We take a look at the most recent trading update, and why the WOW share price is down instead of up.
You can see the WOW share price is range-bound, and is struggling to break out from a tight range:
After a strong run-up until the onset of the coronavirus, Woolies shares are struggling to push beyond a 12% range, which you can see above.
Their remediation bill grew by a further $90 million today, taking the total bill to $390 million.
Positive trading update marred by underpayment, WOW share price barely budges
The announcement put out by the company included some highlights which in normal circumstances could have pushed the WOW share price higher.
- $700–780 million invested in two new facilities including a fully-automated warehouse for NSW, and a semi-automated national distribution centre, which will replace two currently operating facilities in Sydney and Melbourne
- Supermarket sales up 8.8% in June quarter
- Big W sales up 27.8%
- Forecasted Earnings Before Interest and Tax (EBIT) of $3.2–3.25 billion
On the final point, this EBIT is expected to be lower than last year’s EBIT of $3.3 billion —perhaps a dampener on the share price while the remediation bill takes the headlines.

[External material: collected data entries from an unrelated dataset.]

(** * Kiosk front-end end-to-end scripts (testsprite_tests/TC*.py)

    Every file of the repository is one generated Playwright script: a module
    that imports [asyncio] and [playwright.async_api], defines the coroutine
    [run_test] and runs it.  Lines 1-47 are byte-identical in the thirteen
    files (session bootstrap, first navigation, load-state waits); the files
    differ only in the straight-line list of statements that follows and end
    with the same [finally] block.

    The embedding keeps that structure:
    - the Python fragment the scripts use (exceptions, [try]/[except],
      [try]/[finally], name lookup) is a state-and-exception monad [M];
    - the Playwright runtime is a parameter [runtime]: an oracle that, given
      the calls made so far and their outcomes, decides whether the next
      awaited call returns or raises;
    - every awaited call is recorded, with its outcome, in a log;
    - the statements that follow the bootstrap are transcribed, per file, as
      values of [stmt]. *)

From Stdlib Require Import List String Ascii ZArith Bool Lia.
Import ListNotations.
Open Scope string_scope.
Open Scope list_scope.

(** ** Python values and exceptions *)

Inductive value : Type :=
| VNone
| VObject (cls : string).

(** [if x:] on the three local variables of [run_test]. *)
Definition truthy (v : value) : bool :=
  match v with
  | VNone => false
  | VObject _ => true
  end.

(** What an awaited Playwright call raises: [async_api.Error] or its subclass
    [async_api.TimeoutError]. *)
Inductive pw_failure : Type :=
| PwError (msg : string)
| PwTimeoutError (msg : string).

Definition failure_message (f : pw_failure) : string :=
  match f with
  | PwError m => m
  | PwTimeoutError m => m
  end.

Inductive exn : Type :=
| SyntaxError
| NameError (name : string)
| IndexError
| AssertionError (msg : string)
| PlaywrightError (f : pw_failure).

(** [except async_api.Error:] *)
Definition isinstance_Error (e : exn) : bool :=
  match e with
  | PlaywrightError _ => true
  | _ => false
  end.

(** [except AssertionError:] *)
Definition isinstance_AssertionError (e : exn) : bool :=
  match e with
  | AssertionError _ => true
  | _ => false
  end.

(** [str(e)] *)
Definition exn_message (e : exn) : string :=
  match e with
  | SyntaxError => "invalid syntax"
  | NameError n => ("name '" ++ n ++ "' is not defined")%string
  | IndexError => "list index out of range"
  | AssertionError m => m
  | PlaywrightError f => failure_message f
  end.

Inductive result (A : Type) : Type :=
| Ok (a : A)
| Raise (e : exn).
Arguments Ok {A} a.
Arguments Raise {A} e.

(** ** The calls a script makes *)

Inductive event : Type :=
| EPlaywrightStart
| ELaunch (headless : bool) (args : list string)
| ENewContext
| ESetDefaultTimeout (ms : Z)
| ENewPage
| EGoto (url wait_until : string) (timeout : Z)
| EPageWaitLoadState (st : string) (timeout : Z)
| EFrameWaitLoadState (frame : nat) (st : string) (timeout : Z)
| ELastPage
| EWaitForTimeout (ms : Z)
| EClick (selector : string) (nth : nat) (timeout : Z)
| EToBeVisible (selector : string) (timeout : Z)
| ESleep (seconds : Z)
| EContextClose
| EBrowserClose
| EPlaywrightStop.

Inductive outcome : Type :=
| Returned
| Failed (f : pw_failure).

Definition entry : Type := (event * outcome)%type.

(** The automation runtime and the application under test, as seen from a
    script: [rt_call log e] is the outcome of the awaited call [e] after the
    calls in [log]; [rt_frames log] is [len(page.frames)] at that point.
    [ELastPage] stands for the evaluation of [context.pages[-1]], which is
    not awaited and fails, with [IndexError], when the context has no page
    left. *)
Record runtime : Type := {
  rt_call : list entry -> event -> outcome;
  rt_frames : list entry -> nat
}.

(** ** Statements after the bootstrap *)

Inductive stmt : Type :=
| SGoto (url wait_until : string) (timeout : Z)
    (* await page.goto(url, wait_until=..., timeout=...) *)
| SClick (selector : string) (nth : nat) (grace : Z) (timeout : Z)
    (* frame = context.pages[-1]
       elem = frame.locator(selector).nth(nth)
       await page.wait_for_timeout(grace); await elem.click(timeout=timeout) *)
| SFence
    (* a line holding three backquotes; in the two files that have them,
       the first stands between [frame = context.pages[-1]] and [try:],
       the second after the [raise] *)
| SAssertVisible (fn selector : string) (timeout : Z) (msg : string)
    (* frame = context.pages[-1]
       try:
           await fn(frame.locator(selector).first).to_be_visible(timeout=timeout)
       except AssertionError:
           raise AssertionError(msg) *)
| SSleep (seconds : Z).
    (* await asyncio.sleep(seconds) *)

Record script : Type := {
  sc_file : string;
  sc_globals : list string;   (* names bound by the imports and the def *)
  sc_body : list stmt
}.
Definition model_validate : validator t :=
  model (fun d =>
    Valid mk
    <*> required "content" validate_str d
    <*> optional "document_id" validate_str d).
End DocumentContent.

End Models.

(* ===================================================================== *)
(** * client_async.py *)
(* ===================================================================== *)

Module ClientAsync.
Import Py Pydantic Exceptions HttpClient Models.

(** What a facade method can raise: an exception of the transport, or
    pydantic's [ValidationError]. *)
Inductive raised : Type :=
| Raised (e : exn)
| Invalid (errors : list ErrorDetails).

Definition parse_document `{Core} (response : Response) : raised + Document.t :=
  match json response with
  | None => inl (Raised (ValueError "response body is not JSON"))
  | Some payload =>
      match Document.model_validate payload with
      | Valid doc => inr doc
      | ValidationError es => inl (Invalid es)
      end
  end.

(** [AsyncDocumentsAPI.get] *)
Definition get `{Core} (t : transport) (self : client) (doc_id : string)
  : client * (raised + Document.t) :=
  match HttpClient.get t self ("documents/" ++ doc_id) with
  | (self', inl e) => (self', inl (Raised e))
  | (self', inr response) => (self', parse_document response)
  end.

(** [AsyncDocumentsAPI.update] *)
Definition update `{Core} (t : transport) (self : client) (doc_id : string)
    (fields : dict) : client * (raised + Document.t) :=
  match DocumentPatchRequest.init fields with
  | ValidationError es => (self, inl (Invalid es))
  | Valid patch_data =>
      let body := PyDict (DocumentPatchRequest.model_dump_exclude_none patch_data) in
      match HttpClient.patch t self ("documents/" ++ doc_id) (Some body) with
      | (self', inl e) => (self', inl (Raised e))
      | (self', inr response) => (self', parse_document response)
      end
  end.

(** [AsyncDocumentsAPI.delete] *)
Definition delete (t : transport) (self : client) (doc_id : string)
  : client * option exn :=
  match HttpClient.delete t self ("documents/" ++ doc_id) with
  | (self', inl e) => (self', Some e)
  | (self', inr _) => (self', None)
  end.
(** ** Text that can be encoded *)

Lemma utf8_valid_app_le (n : nat) :
  forall a b, (String.length a <= n)%nat ->
    utf8_valid a = true -> utf8_valid (a ++ b) = utf8_valid b.
Proof.
  induction n as [|n IH]; intros a b Hlen Ha.
  - destruct a; [reflexivity | cbn in Hlen; lia].
  - destruct a as [|b0 r0]; [reflexivity|].
    change (String b0 r0 ++ b) with (String b0 (r0 ++ b)).
    cbn [utf8_valid] in Ha |- *. cbn [String.length] in Hlen.
    destruct (byte_in 0 127 b0); [apply IH; [lia | assumption]|].
    destruct r0 as [|b1 r1]; [discriminate|].
    change (String b1 r1 ++ b) with (String b1 (r1 ++ b)).
    cbn [String.length] in Hlen.
    destruct (byte_in 194 223 b0).
    { apply andb_true_iff in Ha as [-> Ha]. cbn [andb]. apply IH; [lia | assumption]. }
    destruct r1 as [|b2 r2]; [discriminate|].
    change (String b2 r2 ++ b) with (String b2 (r2 ++ b)).
    cbn [String.length] in Hlen.
    destruct (lead3 b0 b1).
    { apply andb_true_iff in Ha as [-> Ha]. cbn [andb]. apply IH; [lia | assumption]. }
    destruct r2 as [|b3 r3]; [discriminate|].
    change (String b3 r3 ++ b) with (String b3 (r3 ++ b)).
    cbn [String.length] in Hlen.
    apply andb_true_iff in Ha as [Ha Hr].
    rewrite Ha. cbn [andb]. apply IH; [lia | assumption].
Qed.

(** Joining two texts gives a text. *)
Lemma utf8_valid_app a b :
  utf8_valid a = true -> utf8_valid b = true -> utf8_valid (a ++ b) = true.
Proof.
  intros Ha Hb. now rewrite (utf8_valid_app_le (String.length a) a b (le_n _) Ha).
Qed.

(** Closes a goal saying that a concatenation of literals and of strings
    known to be texts is a text. *)
Ltac valid_text :=
  lazymatch goal with
  | |- utf8_valid (String.append _ _) = true => apply utf8_valid_app; valid_text
  | |- utf8_valid _ = true => first [assumption | vm_compute; reflexivity]
  end.

Lemma encode_text `{PyLib} s : utf8_valid s = true -> encode_utf8 s = Return s.
Proof. intros Hs. unfold encode_utf8. now rewrite Hs. Qed.

Lemma type_name_text v : utf8_valid (type_name v) = true.
Proof. destruct v; reflexivity. Qed.

(** ** The shared routine, branch by branch *)

Section SharedRoutine.
Context `{PyLib} (w : World).

#[local] Abbreviation process_request := (RequestHandler.process_request w).

Lemma process_request_falsy t :
  truthy t = false ->
  process_request t = (plain_text 400 REQUIRED, Return tt).
Proof.
  intros Ht. unfold RequestHandler.process_request. now rewrite Ht.
Qed.

Lemma existing_path_named p : fs_exists w p = true -> p <> "".
Proof.
  intros Hfs ->. rewrite (fs_exists_empty w) in Hfs. discriminate.
Qed.

Lemma process_request_absent p :
  p <> "" -> utf8_valid p = true -> fs_exists w p = false ->
  process_request (VStr p) =
    (plain_text 400
       ("Error: The specified path does not exist inside the container: '" ++ p ++ "'"),
     Return tt).
Proof.
  intros Hp Htext Hfs. unfold RequestHandler.process_request.
  cbn [truthy]. rewrite bool_decide_eq_false_2 by done.
  cbn -[encode_utf8]. rewrite Hfs. cbn -[encode_utf8].
  rewrite encode_text by valid_text. reflexivity.
Qed.

(** What the library and the machine promise about a run. *)
Lemma run_outcome_text args :
  match run_process w args with
  | Return cp => utf8_valid (stdout cp) = true /\ utf8_valid (stderr cp) = true
  | Raise e => utf8_valid (exn_str e) = true
  end.
Proof. apply run_process_text. Qed.

Lemma process_request_present p :
  utf8_valid p = true ->
  fs_exists w p = true ->
  process_request (VStr p) =
    (Print ("Executing script for path: " ++ p)
       :: Subprocess [VStr EXTRACT_SCRIPT_PATH; VStr p] RUN_OPTIONS
       :: after_start p (run_process w [VStr EXTRACT_SCRIPT_PATH; VStr p]),
     Return tt).
Proof.
  intros Htext Hfs. pose proof (existing_path_named p Hfs) as Hp.
  pose proof (run_outcome_text [VStr EXTRACT_SCRIPT_PATH; VStr p]) as Hrun.
  unfold RequestHandler.process_request.
  cbn [truthy]. rewrite bool_decide_eq_false_2 by done.
  cbn -[encode_utf8]. rewrite Hfs. cbn -[encode_utf8].
  destruct (run_process w [VStr EXTRACT_SCRIPT_PATH; VStr p]) as [cp|e];
    cbn -[encode_utf8].
  - destruct Hrun as [Hout Herr].
    unfold after_start, stderr_log, report.
    destruct (bool_decide (stderr cp = "")), (Z.eqb (returncode cp) 0);
      cbn -[encode_utf8]; rewrite encode_text by valid_text; reflexivity.
  - rewrite encode_text by valid_text. reflexivity.
Qed.

(** On a text or on [None] the routine ends without an exception. *)
Lemma process_request_str_returns p :
  utf8_valid p = true -> result (process_request (VStr p)) = Return tt.
Proof.
  intros Htext. destruct (decide (p = "")) as [->|Hp].
  - now rewrite process_request_falsy.
  - destruct (fs_exists w p) eqn:Hfs.
    + now rewrite process_request_present.
    + now rewrite process_request_absent.
Qed.
End SharedRoutine.

(** ** The two adapters *)

Section Adapters.
Context `{PyLib} (w : World).

#[local] Abbreviation process_request := (RequestHandler.process_request w).

(** A GET request routed to /extract does what the shared routine does
    on the extracted target, after its log lines. *)
Lemma do_GET_extracts self t :
  extracts w GET self t ->
  exists pre,
    RequestHandler.do_GET w self
      = ((pre ++ trace (process_request t))%list, result (process_request t))
    /\ wire pre = [] /\ quiet pre.
Proof.
  intros Hx. inversion Hx as [self' u t' Hu Hp Hf | ]; subst.
  unfold RequestHandler.do_GET. rewrite Hu.
  cbn. rewrite Hp, bool_decide_eq_true_2 by done. rewrite Hf. cbn.
  destruct (process_request t) as [tr o].
  eexists (request_log "GET" self ++ [_; _; _])%list. split; [reflexivity|].
  repeat split. cbn. tauto.
Qed.

(** So does a POST request, as long as the routine raises nothing. *)
Lemma do_POST_extracts self t :
  extracts w POST self t ->
  result (process_request t) = Return tt ->
  exists pre,
    RequestHandler.do_POST w self = ((pre ++ trace (process_request t))%list, Return tt)
    /\ wire pre = [] /\ quiet pre.
Proof.
  intros Hx Hret.
  inversion Hx as [ | self' u n body s data t' Hu Hp Hn Hb Hs Hd Hg]; subst.
  unfold RequestHandler.do_POST. rewrite Hu.
  cbn -[rfile_read]. rewrite Hp, bool_decide_eq_true_2 by done.
  rewrite Hn. cbn -[rfile_read]. rewrite Hb. cbn. rewrite Hs. cbn.
  rewrite Hd. cbn. rewrite Hg. cbn.
  destruct (process_request t) as [tr o]. cbn in Hret. subst o. cbn.
  eexists (request_log "POST" self ++ [_; _])%list. split; [reflexivity|].
  repeat split. cbn. tauto.
Qed.

Lemma handle_extracts m self t :
  extracts w m self t ->
  result (process_request t) = Return tt ->
  wire (trace (handle w m self)) = wire (trace (process_request t))
  /\ spawns (trace (handle w m self)) = spawns (trace (process_request t)).
Proof.
  intros Hx Hret. destruct m; cbn [handle].
  - destruct (do_GET_extracts _ _ Hx) as (pre & -> & Hw & Hs & _).
    cbn [trace fst]. now rewrite wire_app, spawns_app, Hw, Hs.
  - destruct (do_POST_extracts _ _ Hx Hret) as (pre & -> & Hw & Hs & _).
    cbn [trace fst]. now rewrite wire_app, spawns_app, Hw, Hs.
Qed.

(** What a query string can yield: nothing, or a text. *)
Lemma get_target_shape self t :
  extracts w GET self t ->
  t = VNone \/ exists p, t = VStr p /\ utf8_valid p = true.
Proof.
  inversion 1 as [self' u t' _ _ Hfirst | ]; subst.
  destruct (parse_qs (urllib.query u) !! "path") as [[|p rest]|] eqn:Hq;
    cbn in Hfirst; [discriminate| |]; injection Hfirst as <-; [right|now left].
  exists p. split; [reflexivity|].
  pose proof (parse_qs_text _ _ _ Hq) as Hall. now inversion Hall.
Qed.

Lemma get_target_returns self t :
  extracts w GET self t -> result (process_request t) = Return tt.
Proof.
  intros [-> | (p & -> & Htext)]%get_target_shape.
  - now rewrite process_request_falsy.
  - now apply process_request_str_returns.
Qed.

(** A target that counts as false gets the first 400 of the shared
    routine, by either method. *)
Lemma falsy_target_is_400 m self t :
  extracts w m self t ->
  truthy t = false ->
  wire (trace (handle w m self)) = plain_text 400 REQUIRED
  /\ spawns (trace (handle w m self)) = [].
Proof.
  intros Hx Hfalsy.
  pose proof (process_request_falsy w t Hfalsy) as Hpr.
  destruct (handle_extracts m self t Hx) as [-> ->].
  - now rewrite Hpr.
  - now rewrite Hpr.
Qed.
End Adapters.

(** ** Responses of the /extract route *)

Section Extract.
Context `{PyLib} (w : World).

As for remediation, the company is going through previous rosters and hours with a fine-toothed comb, according to the Australian Financial Review:
‘Woolworths’ original estimate that the remediation program for staff would cost about $300 million was revised up for the second time on Tuesday to $390 million, with Banducci revealing that examination of pay records in the group’s ALH pubs business had found yet another set of issues.
‘There’s no doubt Banducci has thrown his people into getting right to the bottom of this problem. Woolworths is essentially conducting a shift-by-shift review for every present and former worker, painstakingly reconciling time sheets to the modern retail award to figure out what it owes.
‘It’s time-consuming, expensive and, frankly, embarrassing work for a company of this size. Banducci says the number of big companies with underpayment problems will likely climb, as they go on what he describes as the “long march back” through staff records.’
Outlook for WOW share price
It’s hard to see the WOW share price breaking out of its range in the immediate future.
We’ve previously discussed how a shift in market sentiment surrounding dividend stocks (ie: the flight from big banks) was potentially behind the sharp rise in the WOW share price prior to the March slump.
Long term, the company expects its automated distribution centres to generate supply chain efficiencies.
However, the benefits of these automated distribution centres are not expected to flow through to the business until 2025.
So a long wait may be on the cards before you see another massive run up the charts, despite the strong numbers Woolies posted today.
You can see some forward estimates for Woolworth’s financial below courtesy of Market Screener:
Source: Market Screener
You can see the EBIT is estimated to pick up through to 2022, but only mild growth is expected.
Dividend payments are also expected to pick up.
As it stands, Woolies has a trailing dividend yield of just 2.81%.